黔驢の技
黔驢の技
- 出典:柳宗元「三戒・黔の驢」(『柳河東集』巻十九、ウィキソース「三戒(並序)」参照)
- 解釈:自分の技量が劣っていることを自覚せずに恥をかくこと。見掛け倒しで技量が劣っていること。「黔驢」は、黔州(今の貴州省)の驢馬のこと。黔州には驢馬がいなかった。そこへある人が驢馬を連れて行ったところ、虎は驢馬の大きさを見て驚き恐れた。そのうち、虎が驢馬に近づいて馴れ馴れしくもたれかかったりしたため、驢馬は怒って虎を蹴った。虎は驢馬にこれ以外の技がないことを知って喜び、ついに驢馬を食い殺してしまったという故事から。
- 柳宗元 … 773~819。中唐の文人・政治家。河東(山西省永済県)の人。字は子厚。貞元九年(793)、劉禹錫とともに進士に及第。校書郎、藍田県(陝西省)尉、監察御史裏行を歴任。政治改革に乗り出したが失脚。辺地に左遷され、柳州で死去した。唐宋八大家のひとり。韓愈とともに古文復興につとめた。詩においては王維・孟浩然・韋応物らと同様、自然をうたった詩が優れている。ウィキペディア【柳宗元】参照。
黔無驢。有好事者。船載以入至則無可用。放之山下。虎見之尨然大物也。以爲神。蔽林間窺之。稍出近之、憖憖然莫相知。
黔に驢無し。事を好む者有り。船載して以て入り至れば則ち用うべき無し。之を山下に放つ。虎之を見るに尨然として大物なり。以て神と為す。林間に蔽れて之を窺う。稍出でて之に近づくに、憖憖然として相知る莫し。
- 黔 … 黔州。現在の貴州省。ウィキペディア【黔州】参照。
- 驢 … 驢馬。
- 好事者 … 物好きな人。
- 尨然 … 大きいさま。
- 神 … 神聖。
- 稍 … 「やや」と読み、「少しばかり」「いくらか」と訳す。
- 憖憖然 … 敬いつつしむさま。
他日驢一鳴。虎大駭遠遁、以爲且噬已也。甚恐。然往來視之覺無異能者。益習其聲、又近出前後、終不敢搏。稍近益狎蕩倚衝冒。驢不勝怒蹄之。虎因喜計之曰、技止此耳。因跳踉大闞斷其喉盡其肉乃去。

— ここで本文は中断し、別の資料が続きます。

(* ===== verification/FieldVector.v ===== *)
(** * field_vector.rs: vectors of field elements shared with OCaml

    Models stubs/src/field_vector.rs over the shared pointers of
    stubs/src/caml/caml_pointer.rs (under
    src/src/lib/crypto/kimchi_bindings).  An OCaml value [CamlFpVector] is a
    reference-counted pointer: taking it from OCaml clones the pointer, not the
    vector, so all handles of a vector see every mutation.  The Rust heap is
    the state; each function maps it to its result and the heap after it. *)

From Stdlib Require Import ZArith Lia.
From stdpp Require Import base list strings gmap.
From S2P Require Import Prelude.

(** ** caml_pointer.rs *)

Abbreviation ptr := positive.
Abbreviation store A := (gmap ptr A).

(** [create]: a fresh [Rc]. *)
Definition rc_new {A} (s : store A) (x : A) : ptr * store A :=
  let p := fresh (dom s) in (p, <[p := x]> s).
(** [from_value]: the pointer is cloned, so the handle is the same. *)
Definition rc_from_value (v : ptr) : ptr := v.
(** [deref] and [deref_mut]. *)
Definition rc_deref {A} (s : store A) (p : ptr) : outcome A :=
  expect "dangling pointer" (s !! p).
(** [caml_pointer_compare] always answers equal. *)
Definition caml_pointer_compare (_ _ : ptr) : Z := 0.

Lemma rc_new_spec {A} (s : store A) x p s' :
  rc_new s x = (p, s') -> s !! p = None /\ s' = <[p := x]> s.
Proof.
  unfold rc_new. intros [= <- <-]. split; [|done].
  apply not_elem_of_dom. apply is_fresh.
Qed.

(** ** field_vector.rs

    [impl_vector_old!(CamlFpVector, CamlFp, Fp)]. *)

Section FieldVector.
Context {F : Type}.

Definition caml_fp_vector_create (s : store (list F)) : ptr * store (list F) := rc_new s [].

Definition caml_fp_vector_length (s : store (list F)) (v : ptr) : outcome Z :=
  l ← rc_deref s (rc_from_value v); Ret (as_i64 (Z.of_nat (length l))).

Definition caml_fp_vector_emplace_back (s : store (list F)) (v : ptr) (x : F)
    : outcome (store (list F)) :=
  let v := rc_from_value v in
  l ← rc_deref s v; Ret (<[v := l ++ [x]]> s).

(** [v.get(i as usize)] *)
Definition caml_fp_vector_get (s : store (list F)) (v : ptr) (i : Z) : outcome F :=
  l ← rc_deref s (rc_from_value v);
  match l !! Z.to_nat (as_u64 i) with
  | Some x => Ret x
  | None => Raise (Invalid_argument "vector_get")
  end.

Definition caml_fp_vector_set (s : store (list F)) (v : ptr) (i : Z) (value : F)
    : outcome (store (list F)) :=
  let v := rc_from_value v in
  l ← rc_deref s v;
  match l !! Z.to_nat (as_u64 i) with
  | Some _ => Ret (<[v := <[Z.to_nat (as_u64 i) := value]> l]> s)
  | None => Raise (Invalid_argument "vector_set")
  end.

(** What a client that builds a vector does: create it and append. *)
Fixpoint emplace_all (s : store (list F)) (v : ptr) (xs : list F) : outcome (store (list F)) :=
  match xs with
  | [] => Ret s
  | x :: xs => s ← caml_fp_vector_emplace_back s v x; emplace_all s v xs
  end.
End FieldVector.

(** ** Properties *)

Section Properties.
Context {F : Type}.
Implicit Types (s : store (list F)) (l : list F).

(** A Rust vector never holds 2^63 elements. *)
Definition vec_len_ok l : Prop := Z.of_nat (length l) < 2 ^ 63.

Lemma cast_index l i :
  vec_len_ok l -> - 2 ^ 63 <= i < 2 ^ 63 ->
  l !! Z.to_nat (as_u64 i) = (if 0 <=? i then l !! Z.to_nat i else None) /\
  (is_Some (l !! Z.to_nat (as_u64 i)) <-> 0 <= i < Z.of_nat (length l)).
Proof.
  unfold vec_len_ok. intros Hl Hi. rewrite lookup_lt_is_Some. destruct (Z.leb_spec 0 i).
  - rewrite as_u_id by lia. split; [done|lia].
  - rewrite as_u_neg by lia. split; [apply lookup_ge_None_2; lia|lia].
Qed.

Lemma emplace_all_spec s v l xs :
  s !! v = Some l -> emplace_all s v xs = Ret (<[v := l ++ xs]> s).
Proof.
  revert s l. induction xs as [|x xs IH]; intros s l Hv; simpl.
  - by rewrite app_nil_r, insert_id.
  - unfold caml_fp_vector_emplace_back, rc_from_value, rc_deref. rewrite Hv. simpl.
    rewrite (IH _ (l ++ [x])) by apply lookup_insert_eq.
    by rewrite insert_insert_eq, <-app_assoc.
Qed.

(** Building a vector. A created vector is new, so no handle OCaml already
    holds is affected; after appending [xs] its length is theirs, index [i]
    holds the i-th and any other index is the error vector_get. *)
Theorem field_vector_build s xs :
  vec_len_ok xs ->
  let '(v, s1) := caml_fp_vector_create s in
  s !! v = None /\
  exists s2, emplace_all s1 v xs = Ret s2 /\
    caml_fp_vector_length s2 v = Ret (Z.of_nat (length xs)) /\
    (forall i, - 2 ^ 63 <= i < 2 ^ 63 ->
       caml_fp_vector_get s2 v i =
         match (if 0 <=? i then xs !! Z.to_nat i else None) with
         | Some x => Ret x
         | None => Raise (Invalid_argument "vector_get")
         end) /\
    (forall w, w <> v -> s2 !! w = s !! w).
Proof.
  intros Hl. destruct (caml_fp_vector_create s) as [v s1] eqn:E.
  apply rc_new_spec in E as [Hf ->]. split; [done|].
  eexists. split; [apply (emplace_all_spec _ _ []); apply lookup_insert_eq|].
  rewrite insert_insert_eq. unfold caml_fp_vector_length, caml_fp_vector_get, rc_from_value, rc_deref.
  rewrite lookup_insert_eq. simpl. repeat split.
  - f_equal. unfold vec_len_ok in Hl. apply as_i_id; lia.
  - intros i Hi. by rewrite (proj1 (cast_index xs i Hl Hi)).
  - intros w Hw. by rewrite lookup_insert_ne.
Qed.

(** Reading and writing through shared handles. [set] succeeds exactly for
    an index in range (negative ones are refused, not wrapped); then every
    handle of the same vector reads the new value there and the old values
    elsewhere, the length is unchanged and other vectors are untouched. Out of
    range, [set] and [get] are errors. *)
Theorem field_vector_set_get s v l i x :
  s !! v = Some l -> vec_len_ok l -> - 2 ^ 63 <= i < 2 ^ 63 ->
  (0 <= i < Z.of_nat (length l) ->
     exists s', caml_fp_vector_set s v i x = Ret s' /\
       caml_fp_vector_get s' v i = Ret x /\
       caml_fp_vector_length s' v = caml_fp_vector_length s v /\
       (forall j, - 2 ^ 63 <= j < 2 ^ 63 -> j <> i ->
          caml_fp_vector_get s' v j = caml_fp_vector_get s v j) /\
       (forall w, w <> v -> s' !! w = s !! w)) /\
  (~ 0 <= i < Z.of_nat (length l) ->
     caml_fp_vector_set s v i x = Raise (Invalid_argument "vector_set") /\
     caml_fp_vector_get s v i = Raise (Invalid_argument "vector_get")).
Proof.
  intros Hv Hl Hi. destruct (cast_index l i Hl Hi) as [Hc Hs].
  unfold caml_fp_vector_set, caml_fp_vector_get, caml_fp_vector_length, rc_from_value, rc_deref.
  rewrite Hv. simpl. split.
  - intros Hr. pose proof (proj2 Hs Hr) as [y Hy]. rewrite Hy. simpl.
    eexists. split; [done|]. rewrite lookup_insert_eq. simpl.
    pose proof (lookup_lt_Some _ _ _ Hy). rewrite list_lookup_insert_eq, length_insert by done.
    repeat split.
    + intros j Hj Hne. rewrite list_lookup_insert_ne; [done|].
      rewrite as_u_id by lia. destruct (Z.le_gt_cases 0 j).
      * rewrite as_u_id by lia. lia.
      * rewrite as_u_neg by lia. lia.
    + intros w Hw. by rewrite lookup_insert_ne.
  - intros Hr. destruct (l !! Z.to_nat (as_u64 i)) as [y|]; [|done].
    destruct Hr. apply Hs. by eexists.
Qed.
End Properties.

Lemma field_vector_build_witness :
  let '(v, s1) := caml_fp_vector_create (F := Z) ∅ in
  exists s2, emplace_all s1 v [7; 8] = Ret s2 /\
    caml_fp_vector_get s2 v 1 = Ret 8 /\
    caml_fp_vector_get s2 v (-1) = Raise (Invalid_argument "vector_get").
Proof.
  pose proof (field_vector_build (F := Z) ∅ [7; 8]) as H.
  destruct (caml_fp_vector_create ∅) as [v s1].
  destruct H as (_ & s2 & He & _ & Hg & _); [by vm_compute|].
  exists s2. split; [exact He|]. split; rewrite Hg by lia; reflexivity.
Defined.

Lemma field_vector_set_get_witness :
  exists s', caml_fp_vector_set {[ 1%positive := [7; 8]; 2%positive := [9] ]} 1 0 5 = Ret s' /\
    caml_fp_vector_get s' 1 0 = Ret 5 /\ s' !! 2%positive = Some [9].
Proof.
  destruct (field_vector_set_get {[ 1%positive := [7; 8]; 2%positive := [9] ]} 1 [7; 8] 0 5)
    as [H _]; [reflexivity|by vm_compute|lia|].
  destruct H as (s' & Hs & Hg & _ & _ & Hf); [simpl; lia|].
  exists s'. split; [exact Hs|]. split; [exact Hg|]. rewrite Hf by done. reflexivity.
Defined.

他日驢一たび鳴く。虎大いに駭きて遠く遁れて、以為えらく且に已を噬まんとす。甚だ恐る。然れども往来して之を視るに異能無き者に覚ゆ。益〻其の声に習れ、又近づきて前後に出づれども、終に敢えて搏たず。稍近づきて益〻狎れて蕩倚衝冒す。驢、怒りに勝えずして之を蹄る。虎因りて喜びて之を計りて曰く、技此に止まるのみ、と。因りて跳踉大闞して其の喉を断ち、其の肉を尽くして乃ち去る。
- 異能 … 特別な才能。
- 蕩倚 … ほしいままに寄りかかる。
- 衝冒 … 突き当たる。
- 跳踉 … 躍り上がってはねまわること。
- 大闞 … 大声で吠えること。
噫、形之尨也、類有德、聲之宏也、類有能。向不出其技、虎雖猛疑畏卒不敢取。今若是焉。悲夫。
噫、形の尨なるや、有徳に類し、声の宏なるや、有能に類す。向し其の技を出さざれば、虎猛しと雖も疑い畏れて卒に敢えて取らざらん。今、是くの若し。悲しきかな。
- 其技 … この場合、蹴るという技。